For the church of Santa Maria Primerana,[2] on the piazza of Fiesole, Fra Filippo painted a picture, wherein he depicted Our Lady receiving the Annunciation from the angel. This work exhibits extraordinary care, and there is so much beauty in the figure of the angel, that it appears to be indeed a celestial messenger.[3] This master executed two pictures for the nuns of the Murate; one, an Annunciation, is placed on the high altar; the other, presenting stories from the lives of San Benedetto and San Bernardo, is on another altar of the same church.[4] In the palace of the Signori a Fra Filippo likewise painted a picture of the Annunciation, which is over a door; with another representing San Bernardo, placed over another door in the same palace.
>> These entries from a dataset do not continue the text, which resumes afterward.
Definition parseRecord (rec : string) (wantSQL : list MonitoredSQL)
  (curTracker : CursorTrackerProtected) : res parsedSummary * pstate :=
  match traceRecordType rec with
  | traceRecordTypeInvalid => (Ok emptySummary, (wantSQL, curTracker))
  | traceRecordTypeParsingInCursor =>
    match parsingInCursor rec wantSQL curTracker with
    | (Ok (newCursor, getCursorID, getSQLID, businessTxName, elaThreshold),
       ct1) =>
      if newCursor then (Ok emptySummary, (wantSQL, ct1))
      else
        match get getCursorID ct1 with
        | (None, ct2) => (Panic "nil pointer dereference", (wantSQL, ct2))
        | (Some open, ct2) =>
          if String.eqb getSQLID (cursor.SQLID open)
          then (Ok emptySummary, (wantSQL, ct2))
          else
            let ct3 := delete getCursorID ct2 in
            match openCursor rec getCursorID getSQLID businessTxName
                    elaThreshold with
            | Ok cur => (Ok emptySummary, (wantSQL, set getCursorID cur ct3))
            | r => (abort r, (wantSQL, ct3))
            end
        end
    | (Err e, ct1) =>
      (Err (ErrWrap "parseRecord: error from calling parsingInCursor" e),
       (wantSQL, ct1))
    | (Panic w, ct1) => (Panic w, (wantSQL, ct1))
    | (Fatal w, ct1) => (Fatal w, (wantSQL, ct1))
    end
  | traceRecordTypeParseExecFetch =>
    match parseExec rec curTracker with
    | (Ok (isKnown, cursorID, cursorType, cpu, ela), ct1) =>
      if negb isKnown then (Ok emptySummary, (wantSQL, ct1))
      else
        match get cursorID ct1 with
        | (None, ct2) => (Panic "nil pointer dereference", (wantSQL, ct2))
        | (Some curTemp, ct2) =>
          let threshold := float64.ofInt (cursor.ELAThreshold curTemp) in
          let elaF := float64.div (float64.ofInt ela) (float64.ofInt 1000) in
          if float64.ltb elaF threshold
          then (Ok emptySummary, (wantSQL, ct2))
          else
            match setViolations wantSQL (cursor.BusinessTxName curTemp)
                    threshold (cursor.SQLID curTemp) elaF with
            | (Ok (worstELA, lastELA, numViolations), wantSQL') =>
              (Ok (mkSummary true (cursor.BusinessTxName curTemp) threshold
                     (cursor.SQLID curTemp) worstELA lastELA numViolations),
               (wantSQL', ct2))
            | (r, wantSQL') => (abort r, (wantSQL', ct2))
            end
        end
    | (r, ct1) => (abort r, (wantSQL, ct1))
    end
  end.

End sink.

(** ** Package [path/filepath] *)

(** The path functions the pipeline calls.  They belong to Go's library and
    the pipeline relies on nothing but their results, so they are taken as
    an interface. *)
Class Filepath : Type := {
  Join : string -> string -> string;
  Dir : string -> string;
  Base : string -> string;
  Ext : string -> string
}.
(** * mdpy: a live Markdown editor and previewer

    Shallow embedding of [app.py] (class [MarkdownViewer]) and the
    properties of its preview renderer, its theme toggle and its file
    controller.

    The Python program runs on three collaborators that are not part of the
    repository: the [markdown2] converter, the optional [pygments]
    formatter and the host (the Qt widgets and the file system).  The
    converter and the formatter are an interface ([Libraries]); the widgets
    are fields of the program state; the file system is a finite map from
    paths to byte sequences, read and written through a strict UTF-8 codec.
    Fonts and the splitter layout carry no behaviour and are left out.

    Two things the host does are taken as follows.  A call of the
    converter returns: the source has no handler for a conversion that
    raises, and none is modelled.  A text file is read and written in text
    mode, where Python translates line endings, and the editor widget
    normalises some characters of the text it is given.  Both are the
    identity on the texts the editor hands out, whose line breaks are
    single line feeds, on a host whose line separator is the line feed;
    the model reads, writes and stores a text as it is, and a property
    about a text that comes from a file asks for a [plain_text]. *)

From Stdlib Require Import NArith Lia String Ascii.
From stdpp Require Import gmap list pretty.

Local Open Scope N_scope.

(** ** Python strings *)

(** A Python [str] is a sequence of code points. *)
Abbreviation pystr := (list N).

(** A literal of the source: one code point per character. *)
Definition py (s : string) : pystr :=
  (fun a => N_of_ascii a) <$> list_ascii_of_string s.

Definition dq : pystr := [34].
Definition nl : pystr := [10].

(** The lines of a literal that spans several lines of the source. *)
Fixpoint unlines (ls : list pystr) : pystr :=
  match ls with
  | [] => []
  | [l] => l
  | l :: ls' => l ++ nl ++ unlines ls'
  end.

(** Truth value of a [str] in a condition: the empty string is false. *)
Definition truthy (s : pystr) : bool :=
  match s with [] => false | _ => true end.

Fixpoint starts_with (p s : pystr) : bool :=
  match p, s with
  | [], _ => true
  | a :: p', b :: s' => (a =? b) && starts_with p' s'
  | _ :: _, [] => false
  end.

(** [needle in hay] *)
Fixpoint occursb (needle hay : pystr) : bool :=
  starts_with needle hay ||
  match hay with
  | [] => false
  | _ :: hay' => occursb needle hay'
  end.

(** [needle] is a contiguous part of [hay]. *)
Definition occurs (needle hay : pystr) : Prop :=
  exists pre post, hay = pre ++ needle ++ post.

(** ** The UTF-8 codec of [open(..., encoding="utf-8")] *)

Definition is_surrogate (c : N) : bool := (0xD800 <=? c) && (c <=? 0xDFFF).

(** A code point that the strict codec accepts. *)
Definition scalar (c : N) : bool := (c <? 0x110000) && negb (is_surrogate c).

Definition utf8_encode_char (c : N) : option (list N) :=
  if c <? 0x80 then Some [c]
  else if c <? 0x800 then Some [0xC0 + c / 64; 0x80 + c mod 64]
  else if c <? 0x10000 then
    if is_surrogate c then None
    else Some [0xE0 + c / 4096; 0x80 + (c / 64) mod 64; 0x80 + c mod 64]
  else if c <? 0x110000 then
    Some [0xF0 + c / 262144; 0x80 + (c / 4096) mod 64;
          0x80 + (c / 64) mod 64; 0x80 + c mod 64]
  else None.

(** [text.encode("utf-8")]; [None] stands for [UnicodeEncodeError]. *)
Fixpoint utf8_encode (s : pystr) : option (list N) :=
  match s with
  | [] => Some []
  | c :: s' =>
    match utf8_encode_char c, utf8_encode s' with
    | Some bs, Some r => Some (bs ++ r)
    | _, _ => None
    end
  end.

Definition is_cont (b : N) : bool := (0x80 <=? b) && (b <? 0xC0).

(** [data.decode("utf-8")]; [None] stands for [UnicodeDecodeError]:
    truncated and overlong forms, surrogates and code points above
    U+10FFFF are refused. *)
Fixpoint utf8_decode (bs : list N) : option pystr :=
  match bs with
  | [] => Some []
  | b0 :: r0 =>
    if b0 <? 0x80 then cons b0 <$> utf8_decode r0
    else if b0 <? 0xC2 then None
    else if b0 <? 0xE0 then
      match r0 with
      | b1 :: r1 =>
        if is_cont b1
        then cons ((b0 - 0xC0) * 64 + (b1 - 0x80)) <$> utf8_decode r1
        else None
      | _ => None
      end
    else if b0 <? 0xF0 then
      match r0 with
      | b1 :: b2 :: r2 =>
        let c := (b0 - 0xE0) * 4096 + (b1 - 0x80) * 64 + (b2 - 0x80) in
        if is_cont b1 && is_cont b2 && (0x800 <=? c) && negb (is_surrogate c)
        then cons c <$> utf8_decode r2
        else None
      | _ => None
      end
    else if b0 <? 0xF5 then
      match r0 with
      | b1 :: b2 :: b3 :: r3 =>
        let c := (b0 - 0xF0) * 262144 + (b1 - 0x80) * 4096
                 + (b2 - 0x80) * 64 + (b3 - 0x80) in
        if is_cont b1 && is_cont b2 && is_cont b3
           && (0x10000 <=? c) && (c <? 0x110000)
        then cons c <$> utf8_decode r3
        else None
      | _ => None
      end
    else None
  end.

(** A text that can be written as UTF-8. *)
Definition utf8_representable (s : pystr) : Prop :=
  Forall (fun c => scalar c = true) s.

(** ** The host: exceptions and the file system *)

Inductive exn : Type :=
| OSError (errno : N) (strerror filename : pystr)
| UnicodeDecodeError
| UnicodeEncodeError.

Definition FileNotFoundError (filename : pystr) : exn :=
  OSError 2 (py "No such file or directory") filename.

(** [str(e)], as interpolated by [f"...{e}"], in outline: Python writes
    the file name with [repr], which is the name in single quotes for the
    usual names, and the codec adds the byte, the position and the reason
    to its message.  The properties below hold for any message. *)
Definition exn_str (e : exn) : pystr :=
  match e with
  | OSError n msg f =>
      py "[Errno " ++ py (pretty n) ++ py "] " ++ msg
      ++ py ": '" ++ f ++ py "'"
  | UnicodeDecodeError => py "'utf-8' codec can't decode bytes"
  | UnicodeEncodeError => py "'utf-8' codec can't encode characters"
  end.

(** The file system: the regular files with their bytes, and the paths on
    which [open] is refused for reading or for writing (a missing
    directory, a permission, a full disk), with the error raised. *)
Record World : Type := {
  files : gmap (list N) (list N);
  read_fault : pystr -> option exn;
  write_fault : pystr -> option exn
}.

Definition set_files (m : gmap (list N) (list N)) (w : World) : World :=
  {| files := m; read_fault := read_fault w; write_fault := write_fault w |}.

(** A file object returned by [open]: its name and, when opened for
    reading, its bytes. *)
Record File : Type := { f_name : pystr; f_bytes : list N }.

Inductive Mode : Type := mode_r | mode_w.

(** What the user and the host see happen, in order. *)
Inductive Event : Type :=
| AskOpenFileName
| AskSaveFileName
| Critical (title text : pystr)
| Opened (path : pystr) (mode : Mode).

(** ** The data model of [app.py] *)

Record AppConfig : Type := {
  default_width : N;
  default_height : N;
  window_title : pystr;
  editor_font_family : pystr;
  editor_font_size : N
}.

Definition AppConfig_default : AppConfig :=
  {| default_width := 1200;
     default_height := 800;
     window_title := py "Joe's Markdown Viewer";
     editor_font_family := py "Menlo";
     editor_font_size := 14 |}.

Record Theme : Type := {
  pygments_css : pystr;
  html_css : pystr;
  app_stylesheet : pystr
}.

(** The two imported libraries.  [Markdown] is the state of a converter
    object, which [convert] may change; [HtmlFormatter] is [None] when the
    import of pygments fails, and otherwise maps a style name and a
    selector to the style definitions. *)
Class Libraries : Type := {
  Markdown : Type;
  Markdown_new : list pystr -> Markdown;
  Markdown_convert : Markdown -> pystr -> pystr * Markdown;
  HtmlFormatter : option (pystr -> pystr -> pystr)
}.

(** ** The literals of [_create_themes] *)

Definition light_html_css : pystr :=
  unlines [
    [];
    py "            body {";
    py "                font-family: -apple-system, BlinkMacSystemFont, " ++ dq ++ py "Segoe UI" ++ dq ++ py ", " ++ dq ++ py "Noto Sans" ++ dq ++ py ", Helvetica, Arial, sans-serif;";
    py "                line-height: 1.6; background-color: #ffffff; color: #24292e; padding: 10px;";
    py "            }";
    py "            h1, h2, h3, h4, h5, h6 { border-bottom: 1px solid #eaecef; color: #24292e; }";
    py "            a { color: #0366d6; }";
    py "            code { background-color: rgba(27,31,35,.05); }";
    py "            blockquote { color: #6a737d; border-left: .25em solid #dfe2e5; }";
    py "            body > table th, body > table td { border: 1px solid #dfe2e5; }";
    py "            body > table tr { background-color: #fff; border-top: 1px solid #c6cbd1; }";
    py "            body > table tr:nth-child(2n) { background-color: #f6f8fa; }";
    py "            hr { background-color: #e1e4e8; }";
    py "        " ].

Definition light_app_stylesheet : pystr :=
  unlines [
    [];
    py "            QMainWindow, QMenuBar, QMenu { background-color: #f6f8fa; color: #24292e; }";
    py "            QMenuBar::item:selected, QMenu::item:selected { background-color: #e1e4e8; }";
    py "            QTextEdit { background-color: #ffffff; color: #24292e; border: 1px solid #d1d5da; selection-background-color: #0366d6; selection-color: #ffffff; }";
    py "            QSplitter::handle { background-color: #e1e4e8; }";
    py "            QScrollBar::handle { background: #d1d5da; }";
    py "        " ].

Definition dark_html_css : pystr :=
  unlines [
    [];
    py "            body {";
    py "                font-family: -apple-system, BlinkMacSystemFont, " ++ dq ++ py "Segoe UI" ++ dq ++ py ", " ++ dq ++ py "Noto Sans" ++ dq ++ py ", Helvetica, Arial, sans-serif;";
    py "                line-height: 1.6; background-color: #2b2b2b; color: #f0f0f0; padding: 10px;";
    py "            }";
    py "            h1, h2, h3, h4, h5, h6 { border-bottom: 1px solid #444; color: #f0f0f0; }";
    py "            a { color: #61afef; }";
    py "            code { background-color: #3c3c3c; }";
    py "            blockquote { color: #999; border-left: .25em solid #555; }";
    py "            body > table th, body > table td { border: 1px solid #444; }";
    py "            body > table tr { background-color: #2b2b2b; border-top: 1px solid #444; }";
    py "            body > table tr:nth-child(2n) { background-color: #313131; }";
    py "            hr { background-color: #444; }";
    py "        " ].

Definition dark_app_stylesheet : pystr :=
  unlines [
    [];
    py "            QMainWindow, QWidget { background-color: #2b2b2b; color: #f0f0f0; }";
    py "            QMenuBar, QMenu { background-color: #3c3c3c; color: #f0f0f0; }";
    py "            QMenuBar::item:selected, QMenu::item:selected { background-color: #555; }";
    py "            QTextEdit { background-color: #2b2b2b; color: #f8f8f2; border: 1px solid #444; selection-background-color: #4a4a4a; }";
    py "            QSplitter::handle { background-color: #3c3c3c; }";
    py "            QScrollBar::handle { background: #555; }";
    py "        " ].

(** ** The document template of [_update_preview]

    The f-string of the source, cut at its four replacement fields: the
    text up to [{theme.pygments_css}], the text between the two style
    fields, the text up to [{html_output}] and the text after it. *)

Definition doc_shared : pystr :=
  unlines [
    [];
    py "        <html>";
    py "        <head>";
    py "            <style>";
    py "                /* Shared Styles */";
    py "                h1, h2, h3, h4, h5, h6 {";
    py "                    font-weight: 600; line-height: 1.25; padding-bottom: .3em;";
    py "                }";
    py "                a:hover { text-decoration: underline; }";
    py "                code {";
    py "                    padding: .2em .4em; margin: 0;";
    py "                    font-family: " ++ dq ++ py "SFMono-Regular" ++ dq ++ py ", Consolas, " ++ dq ++ py "Liberation Mono" ++ dq ++ py ", Menlo, Courier, monospace;";
    py "                    font-size: 85%; border-radius: 6px;";
    py "                }";
    py "                .codehilite { border-radius: 6px; }";
    py "                blockquote { padding: 0 1em; margin-left: 0; }";
    py "                body > table {";
    py "                    border-collapse: collapse; margin: 1rem 0; display: block;";
    py "                    width: 100%; overflow: auto;";
    py "                }";
    py "                hr { border: 0; height: .25em; padding: 0; margin: 24px 0; }";
    py "                ul, ol { padding-left: 2em; }";
    [];
    py "                /* Theme-specific styles */";
    py "                " ].

Definition doc_between_css : pystr :=
  unlines [
    [];
    py "                " ].

Definition doc_before_body : pystr :=
  unlines [
    [];
    py "            </style>";
    py "        </head>";
    py "        <body>";
    py "            " ].

Definition doc_after_body : pystr :=
  unlines [
    [];
    py "        </body>";
    py "        </html>";
    py "        " ].

Definition styled_html (theme : Theme) (html_output : pystr) : pystr :=
  doc_shared ++ pygments_css theme ++ doc_between_css ++ html_css theme
  ++ doc_before_body ++ html_output ++ doc_after_body.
In the sacristy of Santo Spirito, in Florence, is a painting by this master, representing the Virgin surrounded by angels, and

  1. Two paintings by Fra Filippo, formerly in the Palazzo Medici are now in possession of the Brothers Metzger of Florence. The one is an Annunciation. In the other are seven Saints seated, St. John in the centre; both are finished with exquisite care.—Ed. Flor. 1849.
  2. This work is now in the neighbouring residence of the Canons.
  3. This picture was sold many years since, and is conjectured to be now in the Pinacoteck of Munich.— Ed. Flor. 1849.
  4. The convent was suppressed in 1812, and the fate of these two pictures is unknown.